Die Vereinten Nationen haben den 15. Oktober zum Welttag des Händewaschens erklärt. Zum Nachdenken über symbolische Formen im Recht laden saubere Hände jedenfalls auch ein. Von Martin Rath.
Ein Wehklagen gibt es über die starke Präsenz von antiken Fax-Geräten oder die schleichende Einführung von digitalen Dienstpostfächern. Einerseits leidet die deutsche Justiz gar nicht selten unter sich selbst, wenn es um ihre Schwierigkeiten geht, den Geschäftsverkehr ebenso elektronisch abzuwickeln wie es andere Branchen vormachen.
Andererseits fragt sich, wohin das noch alles führen soll. In jedem Jahr schreiten nach wie vor tausende junger Leute durch die Pforten der juristischen Fakultäten, um sich dort wie ein i-Dötzchen in Hogwarts zu fühlen, verzaubert von den Möglichkeiten der Rechtswissenschaft und in der Hoffnung, dass sie dermaleinst mit den Staatsprüfungen keinen Bethlehemitischen Kindsmord erleben müssen.
Performatives Handeln in der digitalen Welt?

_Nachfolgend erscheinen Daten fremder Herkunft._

(** The local [gcd]: [while y: x, y = y, x%y]. *)
Equations? gcd (x y : Z) : Z by wf (Z.abs_nat y) lt :=
  gcd x y with Z.eq_dec y 0 => {
    | left _ => x;
    | right _ => gcd y (x mod y) }.
Proof.
  pose proof (Z.mod_bound_or x y ltac:(assumption)). lia.
Qed.

Inductive state :=
| Start
| Loop (a b c d p q : Z).

(** One resumption of the generator. [divmod] by zero and [//=] by a
    zero gcd raise ZeroDivisionError. *)
Definition step (s : state) : resume quotient state :=
  match s with
  | Start => Yield (Some 3) (Loop 51 6 7 1 16 9)
  | Loop a b c d p q =>
      if (c =? 0) || (d =? 0) then Raise
      else
        let ac := a / c in
        let bd := b / d in
        if ac =? bd then Yield (Some ac) (Loop c d (a mod c) (b mod d) p q)
        else
          let a' := p * b + q * a in
          let b' := a in
          let c' := p * d + q * c in
          let d' := c in
          let p' := p + q in
          let q' := q + 2 in
          if Z.land q' 2047 =? 1 then
            let gcd_abcd := gcd a' (gcd c' (gcd b' d')) in
            if gcd_abcd =? 0 then Raise
            else Silent (Loop (a' / gcd_abcd) (b' / gcd_abcd)
                              (c' / gcd_abcd) (d' / gcd_abcd) p' q')
          else Silent (Loop a' b' c' d' p' q')
  end.

(** The first [n] values the generator yields, within [fuel] resumptions. *)
Fixpoint take (fuel n : nat) (s : state) : list quotient :=
  match fuel, n with
  | O, _ => []
  | _, O => []
  | S fuel', S n' =>
      match step s with
      | Yield v s' => v :: take fuel' n' s'
      | Silent s' => take fuel' n s'
      | Return => []
      | Raise => []
      end
  end.

End Pi.

(** ** Integers given to [cf.__new__] *)

(** A Python 2 integer as the argument of [cf]: a plain [int] or a
    [long].  The test [isinstance(x, (float, int))] of [cf.__new__] holds
    for the first and fails for the second. *)
Inductive number :=
| PyInt (z : Z)
| PyLong (z : Z).

Definition number_value (x : number) : Z :=
  match x with
  | PyInt z => z
  | PyLong z => z
  end.

(** [float(x)] for a long [x], given by the integer that the resulting
    double is: the nearest number with a significand of 53 bits, a tie
    going to the even significand; [None] when that is [2**1024] or more
    and [float] raises OverflowError. *)
Definition float_of_long (x : Z) : option Z :=
  let n := Z.abs x in
  let shift := Z.max 0 (Z.log2 n + 1 - 53) in
  let unit := 2 ^ shift in
  let low := n mod unit in
  let high := n / unit in
  let up := (2 * low >? unit) || ((2 * low =? unit) && Z.odd high) in
  let rounded := (if up then high + 1 else high) * unit in
  if rounded <? 2 ^ 1024 then Some (Z.sgn x * rounded) else None.

(** What [cf(x)] returns for a number: a new value, given by its [pq],
    unless [float] raised. *)
Inductive constructed :=
| Built (pq : nat -> quotient)
| OverflowError.

(** [cf(x)] for an integer [x], with [y] left at None:
<<
    if y is None:
        y = 1
    self.cache = []
    if not isinstance(x,(float,int)):
        x=float(x)
    self.next_pq = ratio(x, y).next
>>
    For a plain int the generator runs on the integers [x] and 1.  For a
    long it runs on the float [f = float(x)] and 1: [f] has no
    fractional part, so [divmod(f, 1)] is [(f, 0.0)], the generator
    yields [int(f)], and [x, y = 1, 0.0] ends its loop. *)
Definition cf_number (x : number) : constructed :=
  match x with
  | PyInt x => Built (fixed_pqs (ratio x 1))
  | PyLong x =>
      match float_of_long x with
      | Some f => Built (fixed_pqs [f])
      | None => OverflowError
      end
  end.

(** The value a function returns: its argument, or [cf(n)] for an
    integer [n] that it computed.  What [cf(n)] builds depends on the
    type, int or long, that [n] has: see [cf_number]. *)
Inductive made :=
| Same (x : nat -> quotient)
| Cf (n : Z).

(** ** Conversions of [cf_base] *)

(** What a conversion returns: a result, or the ValueError raised with
    'NaN detected'. *)
Inductive checked (A : Type) : Type :=
| Value (v : A)
| ValueError.
Arguments Value {A} v.
Arguments ValueError {A}.

(** [x is None] *)
Definition is_None (x : quotient) : bool :=
  match x with None => true | Some _ => false end.

(** [cf_base.__int__]: round towards zero. *)
Definition __int__ (self_pq : nat -> quotient) : checked Z :=
  match self_pq 0%nat with
  | None => ValueError
  | Some self_floor =>
      if (self_floor >=? 0) || is_None (self_pq 1%nat) then Value self_floor
      else Value (self_floor + 1)
  end.

(** [cf_base.__nonzero__] *)
Definition __nonzero__ (self_pq : nat -> quotient) : checked bool :=
  match self_pq 0%nat with
  | None => ValueError
  | Some self_floor =>
      Value (negb (self_floor =? 0) || negb (is_None (self_pq 1%nat)))
  end.

(** The result of [__cmp__] with the operands exchanged, when the
    comparison is antisymmetric. *)
Definition opposite (r : cmp_result) : cmp_result :=
  match r with
  | CmpInt z => CmpInt (- z)
  | CmpLong z => CmpLong (- z)
  | CmpBool v => CmpBool v
  | CmpValueError => CmpValueError
  end.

Was wird erst geschehen mit den unzähligen richteramtlich Befähigten in diesem Land, wenn auch Privatleute ihre Verträge, mehr noch als heute, elektronisch vor- und aufbereiten lassen und noch das kleinste Unternehmen bei Änderungen der Rechtslage den automatischen Hinweis auf die notwendigen Vertragsanpassungen erhält? Auch von der Betriebswirtschaftslehre her weht da ein kalter Wind, hält man dort den juristischen Blick auf den Vertrag doch mitunter für vertrauens- und damit geschäftsschädigend.
Eine – zugegeben subjektive – Vermutung: Neben der Beratung wird die darstellerische Leistung belohnt werden. Allgemeiner formuliert: Die performativen Leistungen, die sich nicht durch digitale Surrogate verdrängen lassen, könnten an Wert gewinnen. Bestimmt tröstet Sie, liebe Leserin, verehrter Leser, dieser Gedanke: Vielleicht müssen Artikel wie der vorliegende dann vom Autor eurythmisch vorgetanzt werden statt sie bloß aufzuschreiben – denn Schreiben kann die Künstliche Intelligenz dann vermutlich auch schon ganz alleine.

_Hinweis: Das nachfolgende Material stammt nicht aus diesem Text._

(** ** The cursor step *)

Lemma slide_bounds_spec (I : instance) (v : Z) (bs bs' : bounds) :
  slide_bounds I v bs = Ok bs' ->
  exists lo up bv,
    (if (length (lower_fixed I) =? 1)%nat
     then py_get (lower_var I) v
     else py_get (lower_fixed I) (-2)) = Ok lo
    /\ py_get (upper_fixed I) (-1) = Ok up
    /\ py_get (b I) v = Ok bv
    /\ py_get (lower_bounds bs') v = Ok lo
    /\ py_get (upper_bounds bs') v = Ok up
    /\ py_get (lower_breakpoints bs') v = Ok (lo + bv)%Q
    /\ py_get (upper_breakpoints bs') v = Ok (up + bv)%Q.
Proof.
  unfold slide_bounds. intro H.
  bind_inv H. rename a into bv, Ha into Hb.
  bind_inv H. bind_inv H.
  bind_inv H. rename a1 into lo, Ha1 into Hlo.
  bind_inv H. rename a1 into lbps, Ha1 into Hlbps.
  bind_inv H. rename a1 into up, Ha1 into Hup.
  bind_inv H. rename a1 into ubps, Ha1 into Hubps.
  bind_inv H. rename a1 into lbs, Ha1 into Hlbs.
  bind_inv H. rename a1 into ubs, Ha1 into Hubs.
  bind_inv H. bind_inv H. injection H as <-. simpl.
  exists lo, up, bv. repeat split; auto; eapply py_get_set; eassumption.
Qed.

(** C5, as amended.  When the cursor moves from [c] to [c + 1] and the
    loop goes on, variable [v = c + 1] leaves the final segment for the
    segment before it: its new lower bound is [lower_var[v]] when there
    are two intervals and [lower_fixed[-2]] otherwise, its new upper
    bound is [upper_fixed[-1]], and its new breakpoints are these bounds
    plus [b[v]]. *)
Theorem cursor_variable_enters_previous_segment
    (I : instance) (f f' : frame) (pf : list Z) (c : Z) :
  deref (store f) (partition_full f) = Ok pf ->
  py_get pf (-1) = Ok c ->
  advance I f = Ok (f', true) ->
  exists lo up bv,
    (if (length (lower_fixed I) =? 1)%nat
     then py_get (lower_var I) (c + 1)
     else py_get (lower_fixed I) (-2)) = Ok lo
    /\ py_get (upper_fixed I) (-1) = Ok up
    /\ py_get (b I) (c + 1) = Ok bv
    /\ py_get (lower_bounds (bnds f')) (c + 1) = Ok lo
    /\ py_get (upper_bounds (bnds f')) (c + 1) = Ok up
    /\ py_get (lower_breakpoints (bnds f')) (c + 1) = Ok (lo + bv)%Q
    /\ py_get (upper_breakpoints (bnds f')) (c + 1) = Ok (up + bv)%Q.
Proof.
  intros Hpf Hc H. unfold advance in H.
  rewrite Hpf in H. simpl in H. rewrite Hc in H. simpl in H.
  bind_inv H. rename a into pf', Ha into Hset.
  rewrite (py_get_set _ _ _ _ Hset) in H. simpl in H.
  destruct (num_var I <=? c + 1); [discriminate H|].
  bind_inv H. bind_inv H. bind_inv H. rename a1 into bs, Ha1 into Hbs.
  bind_inv H. injection H as <-. simpl.
  eapply slide_bounds_spec; eassumption.
Qed.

In den juristischen Berufen hat das Performative ja schon immer seinen Rang behalten, man denke da ans Aufstehen des Publikums vor dem Gericht oder die schicke Dienstbekleidung.

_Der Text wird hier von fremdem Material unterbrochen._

(** * Liveness *)

(** The steps a thread can still make before it has returned for good, when
    all threads are [k]. *)
Definition now_left (k : nat) (t : tstate C) : nat :=
  match t with
  | Idle => 0
  | Waiting _ => 2 * k + 1
  | Inside _ _ => 2 * k + 2
  | Locking _ | Woken _ _ => 2 * k + 3
  end.
Definition thread_left (k : nat) (t : thread C) : nat :=
  now_left k (th_now t) + (2 * k + 4) * length (th_todo t).
Definition steps_left s : nat :=
  sum_list (thread_left (length (s_threads s)) <$> s_threads s).

Lemma sum_left k ts i t t' :
  ts !! i = Some t →
  (sum_list (thread_left k <$> <[i:=t']> ts) +
     now_left k (th_now t) + (2 * k + 4) * length (th_todo t) =
   sum_list (thread_left k <$> ts) +
     now_left k (th_now t') + (2 * k + 4) * length (th_todo t'))%nat.
Proof.
  intros Ht. pose proof (sum_insert (thread_left k) ts i t t' Ht) as Hs.
  unfold thread_left at 2 4 in Hs. lia.
Qed.

Lemma sum_wake k wk ts ts' :
  wakes wk ts ts' →
  (sum_list (thread_left k <$> ts') ≤ sum_list (thread_left k <$> ts) + 2 * length ts)%nat.
Proof.
  assert (∀ t : thread C, thread_left k (wake_thread t) ≤ thread_left k t + 2)%nat as Ht
    by (intros [[] todo]; unfold thread_left; simpl; lia).
  destruct 1 as [ts|ts i (c & todo & Hi)|ts _|ts]; [lia| |lia|].
  - pose proof (lookup_lt_Some _ _ _ Hi). revert i Hi H.
    induction ts as [|t ts IH]; intros [|i] Hi Hlt; simplify_eq/=; [specialize (Ht (Thread (Waiting c) todo)); lia|].
    specialize (IH i Hi ltac:(lia)). lia.
  - induction ts as [|t ts IH]; csimpl; [lia|]. specialize (Ht t). lia.
Qed.

Lemma length_wakes wk ts ts' : wakes wk ts ts' → length ts' = length ts.
Proof. destruct 1; by rewrite ?length_alter, ?length_fmap. Qed.

Lemma monitor_step_left s s' a a0 : inv a0 s a → step cs s s' → (steps_left s' < steps_left s)%nat.
Proof.
  intros Hi Hs. unfold steps_left.
  destruct Hs as [q o ts h i c todo Ht|q ts h i c todo Ht|q ts h i c b todo Ht|
    q ts ts' h i c w todo wk r q' Ht Hcs Hw|q ts ts' h i c w todo wk q' Ht Hcs Hw]; simpl;
    try rewrite (length_wakes _ _ _ Hw); rewrite length_insert; set (k := length ts).
  - pose proof (sum_left k ts i _ (Thread (Locking c) todo) Ht). simpl in *. lia.
  - pose proof (sum_left k ts i _ (Thread (Inside c None) todo) Ht). simpl in *. lia.
  - pose proof (sum_left k ts i _ (Thread (Inside c (Some b)) todo) Ht). simpl in *. lia.
  - pose proof (sum_left k ts i _ (Thread Idle todo) Ht). simpl in *.
    pose proof (sum_wake k _ _ _ Hw) as Hs. rewrite length_insert in Hs. fold k in Hs. lia.
  - destruct (cs_ok c w q a (inv_rep _ _ _ Hi) (may_wait _ _ _ _ _ _ _ _ _ _ Hi Ht))
      as [[_ Hcs']|(wk' & e & q1 & Hcs' & He)]; [congruence|].
    rewrite Hcs in Hcs'. simplify_eq. destruct He as (-> & -> & _). inversion Hw; subst.
    pose proof (sum_left k ts i _ (Thread (Waiting c) todo) Ht). simpl in *. lia.
Qed.

Lemma monitor_terminates a0 s a n s' :
  inv a0 s a → nsteps (step cs) n s s' → (n ≤ steps_left s)%nat.
Proof.
  intros Hi Hn. revert a Hi. induction Hn as [s|n s s1 s' H1 _ IH]; intros a Hi; [lia|].
  pose proof (monitor_step_left _ _ _ _ Hi H1).
  destruct (inv_step _ _ _ _ Hi (or_introl H1)) as [a1 Hi1]. specialize (IH a1 Hi1). lia.
Qed.

(** When no thread can make a step and none has crashed, each has returned from all its operations
    or waits in one that is blocked. *)
Lemma monitor_stuck_free a0 q o ts h a :
  inv a0 (Sys q o ts h) a → ¬ crashed cs (Sys q o ts h) → (∀ s', ¬ step cs (Sys q o ts h) s') → o = None.
Proof.
  intros Hi Hnc Hf. destruct o as [j|]; [|done]. exfalso.
  destruct (inv_owner _ _ _ Hi j eq_refl) as (c & w & todo & Hj).
  destruct (cs_ok c w q a (inv_rep _ _ _ Hi) (may_wait _ _ _ _ _ _ _ _ _ _ Hi Hj))
    as [[_ Hcs]|(wk & e & q1 & Hcs & He)]; [by apply Hnc; exists j, c, w, todo|].
  assert (∀ ts1, ∃ ts', @wakes C wk ts1 ts') as Hwk.
  { intros ts1. destruct wk; [eexists; constructor| |eexists; constructor].
    destruct (decide (Exists (λ t, is_Some (match th_now t with Waiting c => Some c | _ => None end)) ts1))
      as [(t & Hin & Hw)%Exists_exists|Hno].
    - apply list_elem_of_lookup in Hin as [k Hk]. destruct t as [[] td]; try by destruct Hw.
      exists (alter wake_thread k ts1). constructor. by eexists _, _.
    - exists ts1. constructor. intros k (c1 & td & Hk). apply Hno, Exists_exists.
      eexists. split; [by eapply list_elem_of_lookup_2|]. by eexists. }
  destruct e as [r|].
  - destruct (Hwk (<[j:=Thread Idle todo]> ts)) as [ts' Hw]. by eapply Hf, step_return.
  - destruct (Hwk (<[j:=Thread (Waiting c) todo]> ts)) as [ts' Hw]. by eapply Hf, step_wait.
Qed.

Lemma monitor_final a0 s a i t :
  inv a0 s a → ¬ crashed cs s → (∀ s', ¬ step cs s s') → s_threads s !! i = Some t →
  t = Thread Idle [] ∨ ∃ c todo, t = Thread (Waiting c) todo ∧ blocked c a.
Proof.
  intros Hi Hnc Hf. destruct s as [q o ts h]. pose proof (monitor_stuck_free _ _ _ _ _ _ Hi Hnc Hf) as ->. simpl.
  assert (∀ j t, ts !! j = Some t → t = Thread Idle [] ∨ ∃ c todo, t = Thread (Waiting c) todo) as Hall.
  { intros j [[|c|c w|c|c b] todo] Ht.
    - destruct todo as [|c todo]; [by left|]. exfalso. by eapply Hf, step_call.
    - exfalso. by eapply Hf, step_lock.
    - by apply (inv_mutex _ _ _ Hi) in Ht.
    - right. by exists c, todo.
    - exfalso. by eapply Hf, step_relock. }
  intros Ht. destruct (Hall i t Ht) as [->|(c & todo & ->)]; [by left|]. right. exists c, todo.
  split; [done|]. destruct (inv_waited _ _ _ Hi i _ c Ht eq_refl) as [a1 Hb].
  eapply credit_blocked; [exact Hb|].
  pose proof (inv_credit _ _ _ Hi i ltac:(by exists c, todo)) as Hc. simpl in Hc.
  assert (owed ts = 0%nat); [|lia]. clear -Hall. unfold owed.
  induction ts as [|t ts IH]; csimpl; [done|]. rewrite IH by (intros j; apply (Hall (S j))).
  by destruct (Hall 0%nat t eq_refl) as [->|(c & todo & ->)].
Qed.
End monitors.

Statt Normenketten: Händewaschen
Wie leistungsfähig das performative Handeln ist, zeigt ein Blick auf den folgereichsten Strafprozess der Weltgeschichte, überliefert beim Evangelisten Matthäus (27, 24): "Als Pilatus sah, dass er nichts erreichte, sondern dass der Tumult immer größer wurde, ließ er Wasser bringen, wusch sich vor allen Leuten die Hände und sagte: Ich bin unschuldig am Blut dieses Menschen. Das ist eure Sache."
Bei der Urteilsbegründung wird man etwas ins Zweifeln geraten müssen, doch die Darbietung war sehr eindrucksvoll: Mit der performativen Übung des Händewaschens wurde erklärt, wozu das deutsche Recht gleich eine Vielzahl von Normen benötigt, vom jeweiligen dogmatischen Überbau gar nicht zu reden. Zum Beispiel drückte der römische Richter hier etwas aus, was sich inzwischen in § 839 Absatz 2 Bürgerliches Gesetzbuch (BGB) findet: das berühmte Spruchrichterprivileg.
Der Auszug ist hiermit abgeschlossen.